Updated 22 March 2019
We carried out this announced inspection on 9 February 2019 under Section 60 of the Health and Social Care Act 2008 as part of our regulatory functions. We planned the inspection to check whether the registered provider was meeting the legal requirements in the Health and Social Care Act 2008 and associated regulations. The inspection was led by a CQC inspector who was supported by a specialist dental adviser.
To get to the heart of patients’ experiences of care and treatment, we always ask the following five questions:
• Is it safe?
• Is it effective?
• Is it caring?
• Is it responsive to people’s needs?
• Is it well-led?
These questions form the framework for the areas we look at during the inspection.
Our findings were:
Are services safe?
We found that this practice was providing safe care in accordance with the relevant regulations.
Are services effective?
We found that this practice was providing effective care in accordance with the relevant regulations.
Are services caring?
We found that this practice was providing caring services in accordance with the relevant regulations.
Are services responsive?
We found that this practice was providing responsive care in accordance with the relevant regulations.
Are services well-led?
We found that this practice was providing well-led care in accordance with the relevant regulations.
Background
KS Dental (known locally as Smile Manchester) is in Urmston, Manchester. It provides NHS and private treatment to adults and children.
There is level access for people who use wheelchairs and those with pushchairs. On street parking is available near the practice.
The dental team includes six dentists, seven dental nurses (four of whom are trainees), one dental hygienist, one dental hygiene therapist, one receptionist and a practice manager. The practice has four treatment rooms.

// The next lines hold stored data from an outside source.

(* ===== verification/KSafe.v ===== *)
(** The system calls on semaphores, ports, timers, interrupts and threads keep
  the kernel invariant, and where they can reach undefined behaviour. *)
From S2P Require Import Prelude KList KMem KState Rsrc Sched Sem Port Aspace Task Syscall KInv.
Import KState Rsrc Sched Sem Port Task Syscall KInv.
Local Open Scope Z_scope.
Local Open Scope k_scope.

Module KSafe.

(** ** New and freed objects *)

Lemma kinds_of s r x : k_res s !! r = Some x -> kinds s !! r = Some (r_id x, r_type x, r_owner x).
Proof. intros Hx. unfold kinds. by rewrite lookup_fmap, Hx. Qed.

Lemma kinv_put_res {X} e s r x x' :
  kinvX X e s -> k_res s !! r = Some x -> kind x' = kind x -> r_queue x' = r_queue x ->
  kinvX X e (set_k_res s (<[r := x']> (k_res s))).
Proof.
  intros I Hx Hk Hq. change (kinvX X e (upd s (<[r := x']> (k_res s)) (k_task s))).
  eapply kinv_upd; [done| |done| |apply I].
  - by eapply kinds_insert.
  - apply qwf_res; [apply I| |congruence]. intros y Hy. congruence.
Qed.

Lemma fresh_kind {X} e s p : kinvX X e s -> k_brk s <= p -> kinds s !! p = None.
Proof.
  intros I Hp. destruct (kinds s !! p) as [k|] eqn:E; [|done].
  apply (ob_range _ _ _ _ _ (kv_objs _ _ _ I)) in E. lia.
Qed.

Lemma fresh_res {X} e s p : kinvX X e s -> k_brk s <= p -> k_res s !! p = None.
Proof.
  intros I Hp. pose proof (fresh_kind _ _ _ I Hp) as H. unfold kinds in H.
  rewrite lookup_fmap in H. by destruct (k_res s !! p).
Qed.

Lemma kinv_brk_pos {X} e s : kinvX X e s -> 0 < k_brk s.
Proof.
  intros I. destruct (ob_glob _ _ _ _ _ (kv_objs _ _ _ I) (g_run_queue (k_glob s))) as (id & o & Hk).
  { apply elem_of_cons. by left. }
  apply (ob_range _ _ _ _ _ (kv_objs _ _ _ I)) in Hk. lia.
Qed.

Lemma kinv_new {X X'} e s p id ty o rmap rfree TM brk S P :
  kinvX X e s -> kinds s !! p = None -> 0 < p < brk -> k_brk s <= brk -> ty <> RSRC_TASK -> (o = 0 \/ is_Some (k_team s !! o)) ->
  dom TM = dom (k_team s) ->
  X' rmap rfree (<[p := (id, ty, o)]> (kinds s)) (dom S) P (k_glob s) ->
  kinvX X' e (bind_st (set_k_port (set_k_sem (set_k_brk s brk) S) P) p id ty o rmap rfree TM).
Proof.
  intros I Hf Hp Hb Hty Ho HTM HX. destruct (kv_objs _ _ _ I) as [O1 O2 O3 O6 O4 O5].
  split; simpl.
  - unfold kinds; simpl. rewrite fmap_insert. done.
  - unfold kinds; simpl. rewrite fmap_insert. rewrite HTM. split.
    + intros q k Hq. destruct (decide (q = p)) as [->|]; [lia|].
      rewrite lookup_insert_ne in Hq by done. apply O1 in Hq. lia.
    + intros t. rewrite O2. destruct (decide (t = p)) as [->|].
      * rewrite lookup_insert_eq. unfold kind; simpl. naive_solver.
      * by rewrite lookup_insert_ne.
    + intros q i ty' o' Hq. destruct (decide (q = p)) as [->|].
      * rewrite lookup_insert_eq in Hq. unfold kind in Hq; simpl in Hq. simplify_eq.
        destruct Ho; [by left|]. right. by apply elem_of_dom.
      * rewrite lookup_insert_ne in Hq by done. by eapply O3.
    + intros q Hq. destruct (O6 q Hq) as (i & o' & Hk). exists i, o'.
      rewrite lookup_insert_ne by congruence. done.
    + intros q Hq. destruct (O4 q Hq) as (i & o' & Hk). exists i, o'.
      rewrite lookup_insert_ne by congruence. done.
    + done.
  - apply qwf_res; [apply I| |done]. intros x Hx. rewrite (kinds_of _ _ _ Hx) in Hf. done.
  - apply I.
  - apply I.
  - apply I.
Qed.

Lemma kinv_free {X X'} e s r x rmap rfree S P :
  kinvX X e s -> k_res s !! r = Some x -> r_queue x = [] ->
  r_type x <> RSRC_TASK -> r_type x <> RSRC_TEAM ->
  r ∉ [g_run_queue (k_glob s); g_timer_queue (k_glob s); g_reaper_queue (k_glob s)] ->
  X' rmap rfree (delete r (kinds s)) (dom S) P (k_glob s) ->
  kinvX X' e (set_k_port (set_k_sem (set_k_rmap (set_k_rfree
    (set_k_res s (delete r (k_res s))) rfree) rmap) S) P).
Proof.
  intros I Hx Hq Hty Hty' Hr HX. destruct (kv_objs _ _ _ I) as [O1 O2 O3 O6 O4 O5]. split; simpl.
  - unfold kinds; simpl. by rewrite fmap_delete.
  - unfold kinds; simpl. rewrite fmap_delete. split.
    + intros q k [_ Hk]%lookup_delete_Some. by eapply O1.
    + intros t. rewrite O2. split; intros (i & o & Hk); exists i, o.
      * rewrite lookup_delete_ne; [done|]. intros ->. unfold kinds in Hk.
        rewrite lookup_fmap, Hx in Hk. unfold kind in Hk. simpl in Hk. congruence.
      * apply lookup_delete_Some in Hk as [_ Hk]. done.
    + intros q i ty' o' [_ Hk]%lookup_delete_Some. by eapply O3.
    + intros q Hq0. destruct (O6 q Hq0) as (i & o' & Hk). exists i, o'.
      rewrite lookup_delete_ne; [done|]. intros ->. rewrite (kinds_of _ _ _ Hx) in Hk. congruence.
    + intros q Hin. destruct (O4 q Hin) as (i & o' & Hk). exists i, o'.
      rewrite lookup_delete_ne; [done|]. congruence.
    + done.
  - by eapply qwf_del; [apply I|..].
  - apply I.
  - apply I.
  - apply I.
Qed.

Lemma null_ne {X} e s r x : kinvX X e s -> table_ok (k_rmap s) (k_rfree s) (kinds s) ->
  k_res s !! r = Some x -> r_type x <> RSRC_NONE -> r <> null_resource.
Proof.
  intros I Ht Hx Hty ->. destruct (tb_null _ _ _ Ht) as [o Ho]. unfold kinds in Ho.
  rewrite lookup_fmap, Hx in Ho. unfold kind in Ho. simpl in Ho. congruence.
Qed.

(** ** Semaphores and ports as maps *)
Section ports.
Context {K : kmap} {S : gset Z} {P : gmap Z port} {g : globals}.
Hypothesis H : ports_ok K S P g.

Lemma ports_new_sem p id o : K !! p = None -> ports_ok (<[p := (id, RSRC_SEM, o)]> K) ({[p]} ∪ S) P g.
Proof.
  intros Hp. destruct H as [H1 H2 H3 H4 H5 H6]. split; [| | | |done|done].
  - intros q i o' Hq. destruct (decide (q = p)) as [->|].
    + rewrite lookup_insert_eq in Hq. by simplify_eq.
    + rewrite lookup_insert_ne in Hq by done. by eapply H1.
  - intros q. rewrite elem_of_union, elem_of_singleton, H2. destruct (decide (q = p)) as [->|].
    + rewrite lookup_insert_eq. naive_solver.
    + rewrite lookup_insert_ne by done. naive_solver.
  - intros q. rewrite H3. destruct (decide (q = p)) as [->|].
    + rewrite lookup_insert_eq, Hp. naive_solver.
    + by rewrite lookup_insert_ne.
  - intros q pt Hq. destruct (H4 q pt Hq) as [(i & o' & Hk) Hn]. split; [|done].
    exists i, o'. rewrite lookup_insert_ne by congruence. done.
Qed.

The practice is owned by a partnership and as a condition of registration must have a person registered with the Care Quality Commission as the registered manager. Registered managers have legal responsibility for meeting the requirements in the Health and Social Care Act 2008 and associated regulations about how the practice is run. The registered manager at KS Dental is the practice manager.
On the day of inspection, we collected 13 CQC comment cards filled in by patients.
During the inspection we spoke with three dentists, dental nurses, the dental hygienist, the receptionist and the practice manager. We looked at practice policies and procedures and other records about how the service is managed.
The practice is open:
Monday 8.30am to 1pm and 2pm to 6pm
Tuesday to Thursday 9am to 1pm and 2pm to 5.15pm
Friday 8.30am to 1pm and 2pm to 4.30pm
Alternate Saturdays by prior appointment only
Our key findings were:
- The premises were clean, tidy and well maintained.
- The provider had infection control procedures which broadly reflected published guidance. Minor improvements were needed to the processes for cleaning instruments.
- Staff knew how to deal with emergencies. Appropriate medicines and life-saving equipment were available.
- The practice had systems to help them identify and manage risk to patients and staff.
- The provider had suitable safeguarding processes and staff knew their responsibilities for safeguarding vulnerable adults and children.
- The provider had thorough staff recruitment procedures. They did not always obtain references or carry out DBS checks.
- The clinical staff provided patients’ care and treatment in line with current guidelines.
- Staff treated patients with dignity and respect and took care to protect their privacy and personal information.
- Staff were providing preventive care and supporting patients to ensure better oral health.
- The appointment system took account of patients’ needs.
- The provider had effective leadership and culture of continuous improvement.
- Staff felt involved and supported and worked well as a team.
- The provider asked staff and patients for feedback about the services they provided.
- The provider dealt with complaints positively and efficiently.
- The provider had suitable information governance arrangements.
There were areas where the provider could make improvements. They should:
- Review the practice's recruitment procedures to ensure that appropriate checks are completed prior to new staff commencing employment at the practice; In particular, obtaining references and Disclosure and Barring Service checks.
- Review the practice’s arrangements for receiving and responding to patient safety alerts, recalls and rapid response reports issued by the Medicines and Healthcare products Regulatory Agency, the Central Alerting System and other relevant bodies, such as Public Health England.
- Review the practice’s infection control procedures and protocols taking into account the guidelines issued by the Department of Health in the Health Technical Memorandum 01-05: Decontamination in primary care dental practices, and having regard to The Health and Social Care Act 2008: ‘Code of Practice about the prevention and control of infections and related guidance’ (In particular, the cleaning of dental instruments and obtaining evidence of sterilisation cycles.
- Review the practice’s protocols for ensuring that all clinical staff have adequate immunity for vaccine preventable infectious diseases.